WHAT YOU ARE ASKED TO DO: If a line in the entries includes "match", show that line.

*** Opening RAW DATA ***

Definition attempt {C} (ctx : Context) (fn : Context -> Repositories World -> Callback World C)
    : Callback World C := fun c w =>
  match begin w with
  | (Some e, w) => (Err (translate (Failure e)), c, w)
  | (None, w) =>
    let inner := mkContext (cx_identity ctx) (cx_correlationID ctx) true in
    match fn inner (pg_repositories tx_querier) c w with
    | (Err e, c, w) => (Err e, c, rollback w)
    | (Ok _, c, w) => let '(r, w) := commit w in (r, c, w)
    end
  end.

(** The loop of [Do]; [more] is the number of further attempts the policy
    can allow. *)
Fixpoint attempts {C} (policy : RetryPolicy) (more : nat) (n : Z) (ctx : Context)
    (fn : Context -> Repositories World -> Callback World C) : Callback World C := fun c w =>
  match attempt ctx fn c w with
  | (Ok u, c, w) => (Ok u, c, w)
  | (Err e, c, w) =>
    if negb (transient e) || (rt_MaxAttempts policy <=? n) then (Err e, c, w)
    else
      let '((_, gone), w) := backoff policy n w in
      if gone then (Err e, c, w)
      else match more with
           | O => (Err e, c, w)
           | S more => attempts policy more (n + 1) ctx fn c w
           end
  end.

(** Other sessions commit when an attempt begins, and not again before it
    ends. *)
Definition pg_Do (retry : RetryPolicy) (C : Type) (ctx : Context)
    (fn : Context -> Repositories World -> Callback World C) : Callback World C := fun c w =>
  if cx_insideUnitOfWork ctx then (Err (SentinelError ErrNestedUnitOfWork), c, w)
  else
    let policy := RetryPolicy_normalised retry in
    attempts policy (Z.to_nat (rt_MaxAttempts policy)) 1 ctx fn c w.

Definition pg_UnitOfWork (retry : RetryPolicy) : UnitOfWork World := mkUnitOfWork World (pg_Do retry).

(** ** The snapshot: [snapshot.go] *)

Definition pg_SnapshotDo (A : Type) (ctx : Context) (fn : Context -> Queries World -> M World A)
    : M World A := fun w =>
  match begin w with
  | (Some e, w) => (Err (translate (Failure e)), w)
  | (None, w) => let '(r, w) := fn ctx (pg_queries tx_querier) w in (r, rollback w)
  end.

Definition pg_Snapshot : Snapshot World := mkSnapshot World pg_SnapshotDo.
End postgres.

*** Closing RAW DATA ***

SOLUTION TO THIS TASK:
  match begin w with
    match fn inner (pg_repositories tx_querier) c w with
  match attempt ctx fn c w with
      else match more with
  match begin w with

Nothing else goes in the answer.